Food and Drug Interactions

Oral Busulfan should be taken one hour before a meal or two to three hours after a meal. This drug may interact with other medicines. Tell your doctor and pharmacist about all the medicines and dietary supplements (vitamins, minerals, herbs and others) that you are taking at this time. The safety and use of dietary supplements and alternative diets are often not known. Using these might affect your cancer or interfere with your treatment. Until more is known, you should not use dietary supplements or alternative diets without your cancer doctor's help.

Important Instructions

It is important that you take all of the capsules. If you drop a capsule, or if you throw up any part of a dose, save the thrown up fluids and call your nurse immediately. All or part of the dose may need to be repeated. You will be getting medication to prevent nausea and throwing up before each dose.

Other Instructions

  • Whenever you tell a doctor or nurse your health history, always tell them that you have received busulfan.
  • This medicine should be kept in a dry place at room temperature

When to Call the Doctor

Call your doctor or nurse right away if you have any of these symptoms:

  • Fever of 100.5 F (38 C) or above; chills
  • Bleeding or bruising that is not usual
  • Headache that does not go away
  • Blurred vision or other changes in eyesight
  • Seizures
  • Confusion or agitation
  • Cough or trouble breathing
  • Signs of liver problems: dark urine, pale bowel movements, bad stomach pain, feeling very tired or weak, unusual itching, or yellowing of the eyes or skin
  • Weight gain of 5 pounds in one week (fluid retention)
  • Blood in urine
  • Nausea that stops you from eating and drinking
  • Throwing up more than three times a day.

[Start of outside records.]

Definition x86emuOp_opcF7_word_RM (op1 : Z) : Op unit :=
  modrm <- run fetch_decode_modrm;;
  let '(md, rh, rl) := modrm in
  (match md with
   | 0 =>
       match rh with
       | 0 =>
           m <- run (get mode);;
           if nz (Z.land m SYSMODE_PREFIX_DATA) then
             destoffset <- run (decode_rm00_address rl);;
             srcval <- run fetch_long_imm;;
             destval <- run (fetch_data_long destoffset);;
             flags (test_long destval srcval)
           else
             destoffset <- run (decode_rm00_address rl);;
             srcval <- run fetch_word_imm;;
             destval <- run (fetch_data_word destoffset);;
             flags (test_word destval srcval)
       | 1 => run HALT_SYS
       | 2 =>
           m <- run (get mode);;
           if nz (Z.land m SYSMODE_PREFIX_DATA) then
             destoffset <- run (decode_rm00_address rl);;
             destval <- run (fetch_data_long destoffset);;
             let destval := not_long destval in
             run (store_data_long destoffset destval)
           else
             destoffset <- run (decode_rm00_address rl);;
             destval <- run (fetch_data_word destoffset);;
             let destval := not_word destval in
             run (store_data_word destoffset destval)
       | 3 =>
           m <- run (get mode);;
           if nz (Z.land m SYSMODE_PREFIX_DATA) then
             destoffset <- run (decode_rm00_address rl);;
             destval <- run (fetch_data_long destoffset);;
             destval <- flags (neg_long destval);;
             run (store_data_long destoffset destval)
           else
             destoffset <- run (decode_rm00_address rl);;
             destval <- run (fetch_data_word destoffset);;
             destval <- flags (neg_word destval);;
             run (store_data_word destoffset destval)
       | 4 =>
           m <- run (get mode);;
           if nz (Z.land m SYSMODE_PREFIX_DATA) then
             destoffset <- run (decode_rm00_address rl);;
             destval <- run (fetch_data_long destoffset);;
             run (mul_long destval)
           else
             destoffset <- run (decode_rm00_address rl);;
             destval <- run (fetch_data_word destoffset);;
             run (mul_word destval)
       | 5 =>
           m <- run (get mode);;
           if nz (Z.land m SYSMODE_PREFIX_DATA) then
             destoffset <- run (decode_rm00_address rl);;
             destval <- run (fetch_data_long destoffset);;
             run (imul_long destval)
           else
             destoffset <- run (decode_rm00_address rl);;
             destval <- run (fetch_data_word destoffset);;
             run (imul_word destval)
       | 6 =>
           m <- run (get mode);;
           if nz (Z.land m SYSMODE_PREFIX_DATA) then
             destoffset <- run (decode_rm00_address rl);;
             destval <- run (fetch_data_long destoffset);;
             run (div_long destval)
           else
             destoffset <- run (decode_rm00_address rl);;
             destval <- run (fetch_data_word destoffset);;
             run (div_word destval)
       | 7 =>
           m <- run (get mode);;
           if nz (Z.land m SYSMODE_PREFIX_DATA) then
             destoffset <- run (decode_rm00_address rl);;
             destval <- run (fetch_data_long destoffset);;
             run_e (idiv_long destval)
           else
             destoffset <- run (decode_rm00_address rl);;
             destval <- run (fetch_data_word destoffset);;
             run_e (idiv_word destval)
       | _ => eret tt
       end
   | 1 =>
       match rh with
       | 0 =>
           m <- run (get mode);;
           if nz (Z.land m SYSMODE_PREFIX_DATA) then
             destoffset <- run (decode_rm01_address rl);;
             srcval <- run fetch_long_imm;;
             destval <- run (fetch_data_long destoffset);;
             flags (test_long destval srcval)
           else
             destoffset <- run (decode_rm01_address rl);;
             srcval <- run fetch_word_imm;;
             destval <- run (fetch_data_word destoffset);;
             flags (test_word destval srcval)
       | 1 => run HALT_SYS
       | 2 =>
           m <- run (get mode);;
           if nz (Z.land m SYSMODE_PREFIX_DATA) then
             destoffset <- run (decode_rm01_address rl);;
             destval <- run (fetch_data_long destoffset);;
             let destval := not_long destval in
             run (store_data_long destoffset destval)
           else
             destoffset <- run (decode_rm01_address rl);;
             destval <- run (fetch_data_word destoffset);;
             let destval := not_word destval in
             run (store_data_word destoffset destval)
       | 3 =>
           m <- run (get mode);;
           if nz (Z.land m SYSMODE_PREFIX_DATA) then
             destoffset <- run (decode_rm01_address rl);;
             destval <- run (fetch_data_long destoffset);;
             destval <- flags (neg_long destval);;
             run (store_data_long destoffset destval)
           else
             destoffset <- run (decode_rm01_address rl);;
             destval <- run (fetch_data_word destoffset);;
             destval <- flags (neg_word destval);;
             run (store_data_word destoffset destval)
       | 4 =>
           m <- run (get mode);;
           if nz (Z.land m SYSMODE_PREFIX_DATA) then
             destoffset <- run (decode_rm01_address rl);;
             destval <- run (fetch_data_long destoffset);;
             run (mul_long destval)
           else
             destoffset <- run (decode_rm01_address rl);;
             destval <- run (fetch_data_word destoffset);;
             run (mul_word destval)
       | 5 =>
           m <- run (get mode);;
           if nz (Z.land m SYSMODE_PREFIX_DATA) then
             destoffset <- run (decode_rm01_address rl);;
             destval <- run (fetch_data_long destoffset);;
             run (imul_long destval)
           else
             destoffset <- run (decode_rm01_address rl);;
             destval <- run (fetch_data_word destoffset);;
             run (imul_word destval)
       | 6 =>
           m <- run (get mode);;
           if nz (Z.land m SYSMODE_PREFIX_DATA) then
             destoffset <- run (decode_rm01_address rl);;
             destval <- run (fetch_data_long destoffset);;
             run (div_long destval)
           else
             destoffset <- run (decode_rm01_address rl);;
             destval <- run (fetch_data_word destoffset);;
             run (div_word destval)
       | 7 =>
           m <- run (get mode);;
           if nz (Z.land m SYSMODE_PREFIX_DATA) then
             destoffset <- run (decode_rm01_address rl);;
             destval <- run (fetch_data_long destoffset);;
             run_e (idiv_long destval)
           else
             destoffset <- run (decode_rm01_address rl);;
             destval <- run (fetch_data_word destoffset);;
             run_e (idiv_word destval)
       | _ => eret tt
       end
   | 2 =>
       match rh with
       | 0 =>
           m <- run (get mode);;
           if nz (Z.land m SYSMODE_PREFIX_DATA) then
             destoffset <- run (decode_rm10_address rl);;
             srcval <- run fetch_long_imm;;
             destval <- run (fetch_data_long destoffset);;
             flags (test_long destval srcval)
           else
             destoffset <- run (decode_rm10_address rl);;
             srcval <- run fetch_word_imm;;
             destval <- run (fetch_data_word destoffset);;
             flags (test_word destval srcval)
       | 1 => run HALT_SYS
       | 2 =>
           m <- run (get mode);;
           if nz (Z.land m SYSMODE_PREFIX_DATA) then
             destoffset <- run (decode_rm10_address rl);;
             destval <- run (fetch_data_long destoffset);;
             let destval := not_long destval in
             run (store_data_long destoffset destval)
           else
             destoffset <- run (decode_rm10_address rl);;
             destval <- run (fetch_data_word destoffset);;
             let destval := not_word destval in
             run (store_data_word destoffset destval)
       | 3 =>
           m <- run (get mode);;
           if nz (Z.land m SYSMODE_PREFIX_DATA) then
             destoffset <- run (decode_rm10_address rl);;
             destval <- run (fetch_data_long destoffset);;
             destval <- flags (neg_long destval);;
             run (store_data_long destoffset destval)
           else
             destoffset <- run (decode_rm10_address rl);;
             destval <- run (fetch_data_word destoffset);;
             destval <- flags (neg_word destval);;
             run (store_data_word destoffset destval)
       | 4 =>
           m <- run (get mode);;
           if nz (Z.land m SYSMODE_PREFIX_DATA) then
             destoffset <- run (decode_rm10_address rl);;
             destval <- run (fetch_data_long destoffset);;
             run (mul_long destval)
           else
             destoffset <- run (decode_rm10_address rl);;
             destval <- run (fetch_data_word destoffset);;
             run (mul_word destval)
       | 5 =>
           m <- run (get mode);;
           if nz (Z.land m SYSMODE_PREFIX_DATA) then
             destoffset <- run (decode_rm10_address rl);;
             destval <- run (fetch_data_long destoffset);;
             run (imul_long destval)
           else
             destoffset <- run (decode_rm10_address rl);;
             destval <- run (fetch_data_word destoffset);;
             run (imul_word destval)
       | 6 =>
           m <- run (get mode);;
           if nz (Z.land m SYSMODE_PREFIX_DATA) then
             destoffset <- run (decode_rm10_address rl);;
             destval <- run (fetch_data_long destoffset);;
             run (div_long destval)
           else
             destoffset <- run (decode_rm10_address rl);;
             destval <- run (fetch_data_word destoffset);;
             run (div_word destval)
       | 7 =>
           m <- run (get mode);;
           if nz (Z.land m SYSMODE_PREFIX_DATA) then
             destoffset <- run (decode_rm10_address rl);;
             destval <- run (fetch_data_long destoffset);;
             run_e (idiv_long destval)
           else
             destoffset <- run (decode_rm10_address rl);;
             destval <- run (fetch_data_word destoffset);;
             run_e (idiv_word destval)
       | _ => eret tt
       end
   | 3 =>
       match rh with
       | 0 =>
           m <- run (get mode);;
           if nz (Z.land m SYSMODE_PREFIX_DATA) then
             destreg <- run (decode_rm_long_register rl);;
             srcval <- run fetch_long_imm;;
             dst <- rd_32 destreg;;
             flags (test_long dst srcval)
           else
             destreg <- run (decode_rm_word_register rl);;
             srcval <- run fetch_word_imm;;
             dst <- rd_16 destreg;;
             flags (test_word dst srcval)
       | 1 => run HALT_SYS
       | 2 =>
           m <- run (get mode);;
           if nz (Z.land m SYSMODE_PREFIX_DATA) then
             destreg <- run (decode_rm_long_register rl);;
             dst <- rd_32 destreg;;
             wr_32 destreg (not_long dst)
           else
             destreg <- run (decode_rm_word_register rl);;
             dst <- rd_16 destreg;;
             wr_16 destreg (not_word dst)
       | 3 =>
           m <- run (get mode);;
           if nz (Z.land m SYSMODE_PREFIX_DATA) then
             destreg <- run (decode_rm_long_register rl);;
             dst <- rd_32 destreg;;
             l <- flags (neg_long dst);;
             wr_32 destreg l
           else
             destreg <- run (decode_rm_word_register rl);;
             dst <- rd_16 destreg;;
             w <- flags (neg_word dst);;
             wr_16 destreg w
       | 4 =>
           m <- run (get mode);;
           if nz (Z.land m SYSMODE_PREFIX_DATA) then
             destreg <- run (decode_rm_long_register rl);;
             dst <- rd_32 destreg;;
             run (mul_long dst)
           else
             destreg <- run (decode_rm_word_register rl);;
             dst <- rd_16 destreg;;
             run (mul_word dst)
       | 5 =>
           m <- run (get mode);;
           if nz (Z.land m SYSMODE_PREFIX_DATA) then
             destreg <- run (decode_rm_long_register rl);;
             dst <- rd_32 destreg;;
             run (imul_long dst)
           else
             destreg <- run (decode_rm_word_register rl);;
             dst <- rd_16 destreg;;
             run (imul_word dst)
       | 6 =>
           m <- run (get mode);;
           if nz (Z.land m SYSMODE_PREFIX_DATA) then
             destreg <- run (decode_rm_long_register rl);;
             dst <- rd_32 destreg;;
             run (div_long dst)
           else
             destreg <- run (decode_rm_word_register rl);;
             dst <- rd_16 destreg;;
             run (div_word dst)
       | 7 =>
           m <- run (get mode);;
           if nz (Z.land m SYSMODE_PREFIX_DATA) then
             destreg <- run (decode_rm_long_register rl);;
             dst <- rd_32 destreg;;
             run_e (idiv_long dst)
           else
             destreg <- run (decode_rm_word_register rl);;
             dst <- rd_16 destreg;;
             run_e (idiv_word dst)
       | _ => eret tt
       end
   | _ => eret tt
   end);;
  run DECODE_CLEAR_SEGOVR.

Call your doctor or nurse as soon as possible if you have any of these symptoms:

  • Pain in the mouth or throat that makes it hard to eat or drink
  • Loose bowel movements (diarrhea) 5-6 times a day or diarrhea with weakness or feeling lightheaded
  • Heavy menstrual bleeding that lasts longer than normal
  • Swelling of legs, ankles, or feet

Sexual Problems and Reproductive Concerns

  • Sexual problems and reproduction concerns may happen. In both men and women, this drug may affect your ability to have children. This cannot be determined before your treatment. Talk with your doctor or nurse if you plan to have children.  Ask for information on sperm or egg banking.
  • In men, this drug may interfere with your ability to make sperm, but it should not change your ability to have sexual relations.
  • In women, menstrual bleeding may become irregular or stop while you are getting this drug. Do not assume that you cannot become pregnant if you do not have a menstrual period. Women may go through signs of menopause (change of life) like vaginal dryness or itching. Vaginal lubricants can be used to lessen vaginal dryness, itching, and pain during sexual relations.
  • Genetic counseling is available for you to talk about the effects of this drug therapy on future pregnancies. Also, a genetic counselor can look at the possible risk of problems in the unborn baby due to this medicine if an exposure happens during pregnancy.
  • Pregnancy warning: This drug may have harmful effects on the unborn child, so effective methods of birth control should be used during your cancer treatment.
  • Breast feeding warning: It is not known if this drug passes into breast milk.  For this reason, women should talk to their doctor about the risks and benefits of breast feeding during treatment with this drug because this drug may enter the breast milk and badly harm a breast feeding baby.